**Required action**
Copy every line of the records below that holds the word "length".

**Stored data entries**

-- Opening Marker --

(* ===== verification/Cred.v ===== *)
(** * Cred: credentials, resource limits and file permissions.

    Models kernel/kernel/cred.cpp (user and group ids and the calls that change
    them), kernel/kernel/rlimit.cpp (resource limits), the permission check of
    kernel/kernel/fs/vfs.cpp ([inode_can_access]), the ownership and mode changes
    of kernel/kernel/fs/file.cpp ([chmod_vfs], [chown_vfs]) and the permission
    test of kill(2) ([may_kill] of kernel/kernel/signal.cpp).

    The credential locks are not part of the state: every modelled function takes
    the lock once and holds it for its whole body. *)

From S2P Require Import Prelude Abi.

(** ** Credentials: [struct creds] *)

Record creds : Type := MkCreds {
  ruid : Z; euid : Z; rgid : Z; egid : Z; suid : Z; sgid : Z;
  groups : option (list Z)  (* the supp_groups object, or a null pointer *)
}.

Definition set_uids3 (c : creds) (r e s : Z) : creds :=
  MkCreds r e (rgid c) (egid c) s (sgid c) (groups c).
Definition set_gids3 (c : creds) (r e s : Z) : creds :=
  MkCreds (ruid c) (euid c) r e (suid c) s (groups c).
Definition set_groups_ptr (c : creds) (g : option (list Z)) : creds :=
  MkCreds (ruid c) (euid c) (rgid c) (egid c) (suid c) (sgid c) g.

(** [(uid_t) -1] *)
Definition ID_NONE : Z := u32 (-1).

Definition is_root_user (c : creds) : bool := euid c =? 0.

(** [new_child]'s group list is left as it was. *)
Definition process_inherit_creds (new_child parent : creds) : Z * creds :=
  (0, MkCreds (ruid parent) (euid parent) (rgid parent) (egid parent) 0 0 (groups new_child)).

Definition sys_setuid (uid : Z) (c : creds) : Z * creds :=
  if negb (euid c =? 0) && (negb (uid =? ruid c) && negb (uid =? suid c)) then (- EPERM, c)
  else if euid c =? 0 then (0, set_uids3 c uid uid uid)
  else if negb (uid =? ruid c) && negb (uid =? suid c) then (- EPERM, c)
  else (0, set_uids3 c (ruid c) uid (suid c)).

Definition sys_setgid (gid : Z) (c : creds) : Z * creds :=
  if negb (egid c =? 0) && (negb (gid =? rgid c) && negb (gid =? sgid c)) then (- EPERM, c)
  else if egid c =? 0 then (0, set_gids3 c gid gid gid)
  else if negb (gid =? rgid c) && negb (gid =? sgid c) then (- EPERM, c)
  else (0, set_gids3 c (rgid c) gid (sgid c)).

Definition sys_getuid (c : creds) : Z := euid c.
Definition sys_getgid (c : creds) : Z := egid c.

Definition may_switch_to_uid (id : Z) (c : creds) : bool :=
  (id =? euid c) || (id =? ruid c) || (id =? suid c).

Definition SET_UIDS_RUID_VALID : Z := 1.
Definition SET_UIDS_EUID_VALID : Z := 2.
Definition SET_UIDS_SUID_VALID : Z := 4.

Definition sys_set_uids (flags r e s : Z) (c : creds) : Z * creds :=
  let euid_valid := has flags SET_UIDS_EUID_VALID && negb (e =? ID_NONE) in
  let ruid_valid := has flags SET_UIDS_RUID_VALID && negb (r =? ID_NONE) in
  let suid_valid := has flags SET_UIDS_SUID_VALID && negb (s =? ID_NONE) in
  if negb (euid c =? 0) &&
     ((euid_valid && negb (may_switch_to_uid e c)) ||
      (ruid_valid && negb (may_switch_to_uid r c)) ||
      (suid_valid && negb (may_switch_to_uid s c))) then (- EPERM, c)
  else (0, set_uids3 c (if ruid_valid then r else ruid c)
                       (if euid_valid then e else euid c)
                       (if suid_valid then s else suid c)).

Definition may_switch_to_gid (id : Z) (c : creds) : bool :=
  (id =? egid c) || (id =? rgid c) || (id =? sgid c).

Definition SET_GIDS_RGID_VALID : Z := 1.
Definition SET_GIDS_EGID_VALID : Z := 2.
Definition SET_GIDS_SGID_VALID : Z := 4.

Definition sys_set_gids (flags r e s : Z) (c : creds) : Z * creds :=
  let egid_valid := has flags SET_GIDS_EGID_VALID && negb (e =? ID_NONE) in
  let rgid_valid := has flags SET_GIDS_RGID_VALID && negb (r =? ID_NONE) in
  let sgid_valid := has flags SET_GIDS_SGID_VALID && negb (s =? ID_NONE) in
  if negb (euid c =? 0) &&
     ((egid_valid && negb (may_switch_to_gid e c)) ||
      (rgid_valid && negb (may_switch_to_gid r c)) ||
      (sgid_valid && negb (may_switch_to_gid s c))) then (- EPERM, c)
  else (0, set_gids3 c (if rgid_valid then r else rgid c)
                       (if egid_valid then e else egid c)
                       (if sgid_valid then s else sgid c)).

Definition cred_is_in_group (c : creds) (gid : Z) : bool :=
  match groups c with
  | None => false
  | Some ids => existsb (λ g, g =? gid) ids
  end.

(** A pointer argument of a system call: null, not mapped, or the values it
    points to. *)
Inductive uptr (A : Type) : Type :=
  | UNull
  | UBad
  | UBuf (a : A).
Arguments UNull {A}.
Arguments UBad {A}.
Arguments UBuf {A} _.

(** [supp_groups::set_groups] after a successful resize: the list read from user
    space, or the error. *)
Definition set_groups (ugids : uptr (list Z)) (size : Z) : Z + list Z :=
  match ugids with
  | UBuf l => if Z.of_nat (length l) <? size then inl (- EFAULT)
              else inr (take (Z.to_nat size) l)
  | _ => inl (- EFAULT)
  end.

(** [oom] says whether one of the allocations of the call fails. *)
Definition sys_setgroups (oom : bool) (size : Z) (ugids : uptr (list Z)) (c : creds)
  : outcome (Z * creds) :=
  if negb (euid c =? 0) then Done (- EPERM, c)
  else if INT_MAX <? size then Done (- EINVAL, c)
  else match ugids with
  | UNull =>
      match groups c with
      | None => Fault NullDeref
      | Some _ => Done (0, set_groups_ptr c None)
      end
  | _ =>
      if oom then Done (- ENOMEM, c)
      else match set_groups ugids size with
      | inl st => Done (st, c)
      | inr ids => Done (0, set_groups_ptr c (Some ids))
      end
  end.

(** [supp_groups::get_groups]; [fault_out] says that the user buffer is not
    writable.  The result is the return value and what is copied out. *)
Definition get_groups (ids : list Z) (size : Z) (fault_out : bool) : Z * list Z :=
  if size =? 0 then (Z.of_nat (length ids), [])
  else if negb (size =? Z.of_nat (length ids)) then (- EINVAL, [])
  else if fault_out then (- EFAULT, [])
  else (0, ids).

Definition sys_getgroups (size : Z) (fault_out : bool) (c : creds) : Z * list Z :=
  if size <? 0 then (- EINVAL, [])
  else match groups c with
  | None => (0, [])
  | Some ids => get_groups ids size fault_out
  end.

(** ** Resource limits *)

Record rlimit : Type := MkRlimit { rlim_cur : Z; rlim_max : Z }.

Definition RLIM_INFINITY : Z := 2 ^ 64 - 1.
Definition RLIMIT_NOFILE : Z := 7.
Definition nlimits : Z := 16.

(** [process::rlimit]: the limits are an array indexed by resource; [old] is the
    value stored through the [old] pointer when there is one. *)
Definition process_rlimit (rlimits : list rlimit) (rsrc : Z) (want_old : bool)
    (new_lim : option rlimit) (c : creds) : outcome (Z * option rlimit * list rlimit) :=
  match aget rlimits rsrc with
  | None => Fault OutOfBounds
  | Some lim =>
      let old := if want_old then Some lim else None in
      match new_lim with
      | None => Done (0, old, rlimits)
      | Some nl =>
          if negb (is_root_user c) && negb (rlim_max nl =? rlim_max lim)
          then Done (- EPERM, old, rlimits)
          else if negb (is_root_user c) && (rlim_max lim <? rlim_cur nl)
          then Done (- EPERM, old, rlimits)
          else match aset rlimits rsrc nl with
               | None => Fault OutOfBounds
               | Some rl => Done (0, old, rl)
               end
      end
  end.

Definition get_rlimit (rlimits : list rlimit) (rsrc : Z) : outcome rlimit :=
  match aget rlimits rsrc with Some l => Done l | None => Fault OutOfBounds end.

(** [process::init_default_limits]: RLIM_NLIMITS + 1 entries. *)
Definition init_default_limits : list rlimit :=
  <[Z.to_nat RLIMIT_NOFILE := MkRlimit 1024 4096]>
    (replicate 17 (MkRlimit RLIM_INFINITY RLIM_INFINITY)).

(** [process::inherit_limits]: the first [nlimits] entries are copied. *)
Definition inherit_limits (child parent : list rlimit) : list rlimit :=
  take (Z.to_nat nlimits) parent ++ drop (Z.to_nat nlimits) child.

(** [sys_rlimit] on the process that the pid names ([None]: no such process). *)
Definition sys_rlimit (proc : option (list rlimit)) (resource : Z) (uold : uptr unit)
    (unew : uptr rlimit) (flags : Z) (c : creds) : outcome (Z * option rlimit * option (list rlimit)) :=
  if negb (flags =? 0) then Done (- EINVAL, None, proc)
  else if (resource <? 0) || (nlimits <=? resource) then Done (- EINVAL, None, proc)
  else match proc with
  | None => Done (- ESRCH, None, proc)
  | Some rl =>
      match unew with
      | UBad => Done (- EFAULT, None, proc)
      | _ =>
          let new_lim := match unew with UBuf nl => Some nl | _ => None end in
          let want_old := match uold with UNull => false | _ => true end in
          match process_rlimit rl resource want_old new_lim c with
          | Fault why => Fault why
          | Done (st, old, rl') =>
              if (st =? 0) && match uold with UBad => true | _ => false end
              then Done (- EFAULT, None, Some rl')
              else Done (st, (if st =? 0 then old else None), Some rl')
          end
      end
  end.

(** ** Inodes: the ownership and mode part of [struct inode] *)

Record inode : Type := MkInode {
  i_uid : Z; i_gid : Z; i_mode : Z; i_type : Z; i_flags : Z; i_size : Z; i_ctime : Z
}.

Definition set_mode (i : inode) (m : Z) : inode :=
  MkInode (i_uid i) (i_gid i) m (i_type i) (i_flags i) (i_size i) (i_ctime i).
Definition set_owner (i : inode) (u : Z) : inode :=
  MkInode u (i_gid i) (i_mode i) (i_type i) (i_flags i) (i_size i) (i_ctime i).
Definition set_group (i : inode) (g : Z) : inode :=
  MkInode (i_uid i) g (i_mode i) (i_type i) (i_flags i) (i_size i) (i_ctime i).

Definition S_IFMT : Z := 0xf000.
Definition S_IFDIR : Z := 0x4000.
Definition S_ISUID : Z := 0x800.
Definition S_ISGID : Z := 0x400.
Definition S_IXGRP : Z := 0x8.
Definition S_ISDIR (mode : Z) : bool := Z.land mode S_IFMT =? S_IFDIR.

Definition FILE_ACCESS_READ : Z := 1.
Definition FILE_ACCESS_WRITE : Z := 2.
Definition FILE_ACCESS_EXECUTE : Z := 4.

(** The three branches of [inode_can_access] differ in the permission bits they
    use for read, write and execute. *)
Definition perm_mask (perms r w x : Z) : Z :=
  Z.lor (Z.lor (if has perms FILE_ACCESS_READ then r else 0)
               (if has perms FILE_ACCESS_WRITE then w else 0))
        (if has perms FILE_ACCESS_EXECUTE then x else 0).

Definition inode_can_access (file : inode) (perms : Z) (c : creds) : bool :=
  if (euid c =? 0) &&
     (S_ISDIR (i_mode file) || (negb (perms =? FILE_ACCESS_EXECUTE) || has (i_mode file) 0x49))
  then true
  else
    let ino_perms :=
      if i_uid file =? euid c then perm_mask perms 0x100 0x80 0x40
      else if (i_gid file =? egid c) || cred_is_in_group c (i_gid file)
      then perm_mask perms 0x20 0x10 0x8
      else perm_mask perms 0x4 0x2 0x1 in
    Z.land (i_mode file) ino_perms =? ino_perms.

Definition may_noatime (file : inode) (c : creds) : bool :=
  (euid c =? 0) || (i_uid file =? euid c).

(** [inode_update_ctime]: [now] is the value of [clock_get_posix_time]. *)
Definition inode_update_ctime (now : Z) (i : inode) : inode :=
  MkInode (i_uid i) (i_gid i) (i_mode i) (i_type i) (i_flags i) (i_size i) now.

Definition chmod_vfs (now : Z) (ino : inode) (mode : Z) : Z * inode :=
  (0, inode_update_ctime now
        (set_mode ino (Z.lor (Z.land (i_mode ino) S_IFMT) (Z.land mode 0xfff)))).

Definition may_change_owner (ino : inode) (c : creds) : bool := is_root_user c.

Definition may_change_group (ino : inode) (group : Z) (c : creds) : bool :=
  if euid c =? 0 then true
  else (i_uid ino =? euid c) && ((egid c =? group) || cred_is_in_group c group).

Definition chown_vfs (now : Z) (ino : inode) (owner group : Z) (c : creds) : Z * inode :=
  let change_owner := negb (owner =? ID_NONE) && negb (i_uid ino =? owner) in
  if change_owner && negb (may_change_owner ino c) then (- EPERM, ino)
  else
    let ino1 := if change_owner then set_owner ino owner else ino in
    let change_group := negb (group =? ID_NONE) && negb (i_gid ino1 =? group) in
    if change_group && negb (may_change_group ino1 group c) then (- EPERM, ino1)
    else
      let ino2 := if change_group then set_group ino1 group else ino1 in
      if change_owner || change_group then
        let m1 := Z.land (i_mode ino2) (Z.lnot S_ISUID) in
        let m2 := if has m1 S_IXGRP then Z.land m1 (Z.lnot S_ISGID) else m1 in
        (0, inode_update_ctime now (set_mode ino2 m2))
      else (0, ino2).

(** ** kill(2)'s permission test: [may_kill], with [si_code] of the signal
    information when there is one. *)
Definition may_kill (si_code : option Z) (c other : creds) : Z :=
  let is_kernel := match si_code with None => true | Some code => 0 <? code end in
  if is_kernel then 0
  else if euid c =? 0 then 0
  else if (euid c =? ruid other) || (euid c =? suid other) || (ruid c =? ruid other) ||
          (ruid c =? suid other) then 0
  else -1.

-- Closing Marker --

**Solution to the exercise**
  | UBuf l => if Z.of_nat (length l) <? size then inl (- EFAULT)
  if size =? 0 then (Z.of_nat (length ids), [])
  else if negb (size =? Z.of_nat (length ids)) then (- EINVAL, [])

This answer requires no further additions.